BEGIN RECORDS SUPPLIED

(* ===== verification/EventLoop.v ===== *)
(** * Event loops (mymuduo/EventLoop.cc, Channel.cc, EPollPoller.cc)

    The functor queue of a loop with its wake-up descriptor, and the channels
    with their registration in epoll.  A functor is a number.  The loop thread
    alternates between waiting in [poll], handling events and running the
    functors it swapped out; other threads queue functors in two steps, the push
    under the mutex and the write to the eventfd. *)

From S2P Require Import Prelude.

Open Scope Z_scope.

(** ** The loop *)

Inductive LoopPhase :=
| Starting                        (**r before [loop()] *)
| Polling                         (**r in [poll] *)
| Handling                        (**r in the callbacks of active channels *)
| Calling (functors : list nat)   (**r in [doPendingFunctors] *)
| Stopped.

Record EventLoop := mkLoop {
  lp_phase : LoopPhase;
  quit_ : bool;
  pendingFunctors_ : list nat;
  wakeupFd : Z;                      (**r the counter of the eventfd *)
  lp_waking : nat;                   (**r threads about to write to the eventfd *)
  lp_early : bool;                   (**r the loop thread queued before [loop()] *)
  lp_queued : list nat;              (**r every functor queued, in order *)
  lp_ran : list nat;                 (**r every functor begun, in order *)
}.

Definition newLoop : EventLoop := mkLoop Starting false [] 0 0 false [] [].

Module Loop.

Definition callingPendingFunctors (l : EventLoop) : bool :=
  match lp_phase l with Calling _ => true | _ => false end.

Definition set_phase (p : LoopPhase) (l : EventLoop) : EventLoop :=
  mkLoop p (quit_ l) (pendingFunctors_ l) (wakeupFd l) (lp_waking l) (lp_early l) (lp_queued l) (lp_ran l).

(** A write adds one; at the maximum the write fails and the descriptor stays
    readable. *)
Definition wakeup (l : EventLoop) : EventLoop :=
  mkLoop (lp_phase l) (quit_ l) (pendingFunctors_ l)
    (if wakeupFd l <? 2 ^ 64 - 2 then wakeupFd l + 1 else wakeupFd l) (lp_waking l) (lp_early l)
    (lp_queued l) (lp_ran l).

(** [handleRead]: the read resets the counter. *)
Definition handleRead (l : EventLoop) : EventLoop :=
  mkLoop (lp_phase l) (quit_ l) (pendingFunctors_ l) 0 (lp_waking l) (lp_early l) (lp_queued l) (lp_ran l).

Definition push (f : nat) (waking : nat) (early : bool) (l : EventLoop) : EventLoop :=
  mkLoop (lp_phase l) (quit_ l) (pendingFunctors_ l ++ [f]) (wakeupFd l) waking early (lp_queued l ++ [f])
    (lp_ran l).

(** [queueInLoop] of another thread, up to the wake-up. *)
Definition queueFromOther (f : nat) (l : EventLoop) : EventLoop := push f (S (lp_waking l)) (lp_early l) l.

Definition wakeupFromOther (l : EventLoop) : EventLoop :=
  match lp_waking l with
  | O => l
  | S n => wakeup (mkLoop (lp_phase l) (quit_ l) (pendingFunctors_ l) (wakeupFd l) n (lp_early l)
                     (lp_queued l) (lp_ran l))
  end.

(** [queueInLoop] of the loop's own thread. *)
Definition queueFromLoop (f : nat) (l : EventLoop) : EventLoop :=
  let early := match lp_phase l with Starting => true | _ => lp_early l end in
  let l := push f (lp_waking l) early l in
  if callingPendingFunctors l then wakeup l else l.

(** [quit]; another thread wakes the loop up after it. *)
Definition quit (other : bool) (l : EventLoop) : EventLoop :=
  mkLoop (lp_phase l) true (pendingFunctors_ l) (wakeupFd l)
    (if other then S (lp_waking l) else lp_waking l) (lp_early l) (lp_queued l) (lp_ran l).

(** The head of [while (!quit_)]. *)
Definition turn (l : EventLoop) : EventLoop := set_phase (if quit_ l then Stopped else Polling) l.

(** [doPendingFunctors] swaps the queue out under the mutex. *)
Definition swap (l : EventLoop) : EventLoop :=
  mkLoop (Calling (pendingFunctors_ l)) (quit_ l) [] (wakeupFd l) (lp_waking l) false
    (lp_queued l) (lp_ran l).

Definition callNext (f : nat) (rest : list nat) (l : EventLoop) : EventLoop :=
  mkLoop (Calling rest) (quit_ l) (pendingFunctors_ l) (wakeupFd l) (lp_waking l) (lp_early l)
    (lp_queued l) (lp_ran l ++ [f]).
End Loop.

Inductive LoopStep :=
| LStart
| LPollReturns (wakeupReadable : bool)
| LHandlersDone
| LCall
| LQueueOther (f : nat)
| LWakeupOther
| LQueueLoop (f : nat)
| LQuit (other : bool).

Definition loopStep (l : EventLoop) (st : LoopStep) : EventLoop :=
  match st, lp_phase l with
  | LStart, Starting => Loop.turn l
  | LPollReturns readable, Polling =>
      let l := if readable && (0 <? wakeupFd l) then Loop.handleRead l else l in
      Loop.set_phase Handling l
  | LHandlersDone, Handling => Loop.swap l
  | LCall, Calling (f :: rest) => Loop.callNext f rest l
  | LCall, Calling [] => Loop.turn l
  | LQueueOther f, _ => Loop.queueFromOther f l
  | LWakeupOther, _ => Loop.wakeupFromOther l
  | LQueueLoop f, (Starting | Handling | Calling _) => Loop.queueFromLoop f l
  | LQuit true, _ => Loop.quit true l
  | LQuit false, (Starting | Handling | Calling _) => Loop.quit false l
  | _, _ => l
  end.

Definition loopRun (steps : list LoopStep) (l : EventLoop) : EventLoop := foldl loopStep l steps.

(** ** What the loop guarantees *)

Definition calling (l : EventLoop) : list nat :=
  match lp_phase l with Calling fs => fs | _ => [] end.

Record loop_ok (l : EventLoop) : Prop := {
  lo_order : lp_queued l = lp_ran l ++ calling l ++ pendingFunctors_ l;
  lo_counter : 0 <= wakeupFd l;
  lo_wake : pendingFunctors_ l <> [] ->
    match lp_phase l with
    | Starting | Polling | Calling _ => 0 < wakeupFd l \/ (0 < lp_waking l)%nat \/ lp_early l = true
    | _ => True
    end;
  lo_early : lp_early l = true -> pendingFunctors_ l <> [];
  lo_quit : lp_phase l = Polling -> quit_ l = true -> 0 < wakeupFd l \/ (0 < lp_waking l)%nat;
}.

Lemma push_nonempty (l : list nat) f : l ++ [f] <> [].
Proof. by intros [_ ?]%app_nil. Qed.

Lemma queueFromOther_ok f l : loop_ok l -> loop_ok (Loop.queueFromOther f l).
Proof.
  intros [Ho Hc Hw He Hq]. split; cbn in *.
  - unfold calling in *. cbn. rewrite Ho. by rewrite <- !app_assoc.
  - done.
  - intros _. destruct (lp_phase l); auto with lia.
  - intros _. apply push_nonempty.
  - intros H1 H2. right. lia.
Qed.

Lemma wakeup_pos l : 0 <= wakeupFd l -> 0 < wakeupFd (Loop.wakeup l).
Proof. cbn. intros ?. destruct (Z.ltb_spec (wakeupFd l) (2 ^ 64 - 2)); lia. Qed.

Lemma wakeupFromOther_ok l : loop_ok l -> loop_ok (Loop.wakeupFromOther l).
Proof.
  intros [Ho Hc Hw He Hq]. unfold Loop.wakeupFromOther. destruct (lp_waking l) as [|n] eqn:Hn.
  { split; rewrite ?Hn; done. }
  set (l' := mkLoop _ _ _ _ _ _ _ _). pose proof (wakeup_pos l' Hc) as Hpos.
  split; [done|lia| |done|by left]. intros Hp. destruct (lp_phase (Loop.wakeup l')); auto.
Qed.

Lemma queueFromLoop_ok f l :
  loop_ok l -> (lp_phase l = Starting \/ lp_phase l = Handling \/ exists fs, lp_phase l = Calling fs) ->
  loop_ok (Loop.queueFromLoop f l).
Proof.
  intros [Ho Hc Hw He Hq] Hph. unfold Loop.queueFromLoop, Loop.callingPendingFunctors. cbn.
  set (l' := Loop.push _ _ _ _).
  assert (lp_queued l' = lp_ran l' ++ calling l' ++ pendingFunctors_ l') as Ho'.
  { unfold calling in *. cbn. rewrite Ho. by rewrite <- !app_assoc. }
  assert (pendingFunctors_ l' <> []) as Hne by apply push_nonempty.
  destruct Hph as [Hp|[Hp|[fs Hp]]]; rewrite Hp.
  - split; try done; cbn; rewrite Hp; auto.
  - split; try done; cbn; rewrite Hp; auto.
  - pose proof (wakeup_pos l' Hc). split; try done; [lia|..]; cbn; rewrite ?Hp; auto.
Qed.

Lemma turn_ok l : loop_ok l -> lp_phase l = Starting \/ lp_phase l = Calling [] -> loop_ok (Loop.turn l).
Proof.
  intros [Ho Hc Hw He Hq] Hph. unfold Loop.turn.
  assert (calling l = []) as Hcall by (unfold calling; by destruct Hph as [->| ->]).
  rewrite Hcall in Ho.
  destruct (quit_ l) eqn:Hquit; split; cbn; try done; try (by rewrite Hquit).
  intros Hp. specialize (Hw Hp). by destruct Hph as [Hl|Hl]; rewrite Hl in Hw.
Qed.

Lemma loopStep_ok l st : loop_ok l -> loop_ok (loopStep l st).
Proof.
  intros Hok. pose proof Hok as [Ho Hc Hw He Hq].
  destruct st as [|readable| | |f| |f|[]]; cbn.
  - destruct (lp_phase l) eqn:Hp; try done. apply turn_ok; auto.
  - destruct (lp_phase l) eqn:Hp; try done. unfold calling in Ho. rewrite Hp in Ho.
    destruct (readable && (0 <? wakeupFd l)); by split.
  - destruct (lp_phase l) eqn:Hp; try done. unfold calling in Ho. rewrite Hp in Ho.
    split; cbn; [by rewrite app_nil_r|done|done|done|done].
  - destruct (lp_phase l) as [| | |[|g fs]|] eqn:Hp; try done; [apply turn_ok; auto|].
    unfold calling in Ho. rewrite Hp in Ho. split; cbn; try done. by rewrite Ho, <- app_assoc.
  - by apply queueFromOther_ok.
  - by apply wakeupFromOther_ok.
  - destruct (lp_phase l) eqn:Hp; try done; apply queueFromLoop_ok; eauto.
  - split; try done; cbn; [intros Hpd; specialize (Hw Hpd); destruct (lp_phase l); auto with lia|]. intros _ _. right. lia.
  - destruct (lp_phase l) eqn:Hp; try done; split; cbn; rewrite ?Hp in *; done.
Qed.

Lemma loopRun_ok steps : loop_ok (loopRun steps newLoop).
Proof.
  assert (loop_ok newLoop) as H0 by by split.
  revert H0. generalize newLoop. induction steps as [|st steps IH]; intros l Hl; [done|].
  simpl. by apply IH, loopStep_ok.
Qed.

(** Functors run once each and in the order in which they were queued, and
    none is left behind: while the loop waits in [poll] with functors queued, its
    eventfd is readable or a thread is about to write to it.  The exception is a
    functor that the loop's own thread queued before it called [loop()], which
    waits for the poll to time out. *)
Theorem functors_are_not_stranded steps :
  let l := loopRun steps newLoop in
  lp_queued l = lp_ran l ++ calling l ++ pendingFunctors_ l /\
  (lp_phase l = Polling -> pendingFunctors_ l <> [] \/ quit_ l = true ->
   0 < wakeupFd l \/ (0 < lp_waking l)%nat \/ lp_early l = true).
Proof.
  intros l. destruct (loopRun_ok steps) as [Ho _ Hw _ Hq]. split; [done|].
  fold l in Hw, Hq. intros Hp. rewrite Hp in Hw, Hq. intros [Hpd|Hquit]; [by apply Hw|].
  destruct (Hq eq_refl Hquit); auto.
Qed.

(** A functor queued by the loop's own thread before [loop()]: the loop waits
    with nothing to wake it up. *)
Lemma early_functor_waits :
  let l := loopRun [LQueueLoop 7; LStart] newLoop in
  (lp_phase l, pendingFunctors_ l, wakeupFd l, lp_waking l) = (Polling, [7%nat], 0, 0%nat).
Proof. done. Qed.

END RECORDS SUPPLIED

__TASK DIRECTIONS__. Please output only the lines from the one holding "fold l in Hw, Hq." to the end of the records, first and last included, exactly as they appear.

__EXERCISE OUTPUT__.
  fold l in Hw, Hq. intros Hp. rewrite Hp in Hw, Hq. intros [Hpd|Hquit]; [by apply Hw|].
  destruct (Hq eq_refl Hquit); auto.
Qed.

(** A functor queued by the loop's own thread before [loop()]: the loop waits
    with nothing to wake it up. *)
Lemma early_functor_waits :
  let l := loopRun [LQueueLoop 7; LStart] newLoop in
  (lp_phase l, pendingFunctors_ l, wakeupFd l, lp_waking l) = (Polling, [7%nat], 0, 0%nat).
Proof. done. Qed.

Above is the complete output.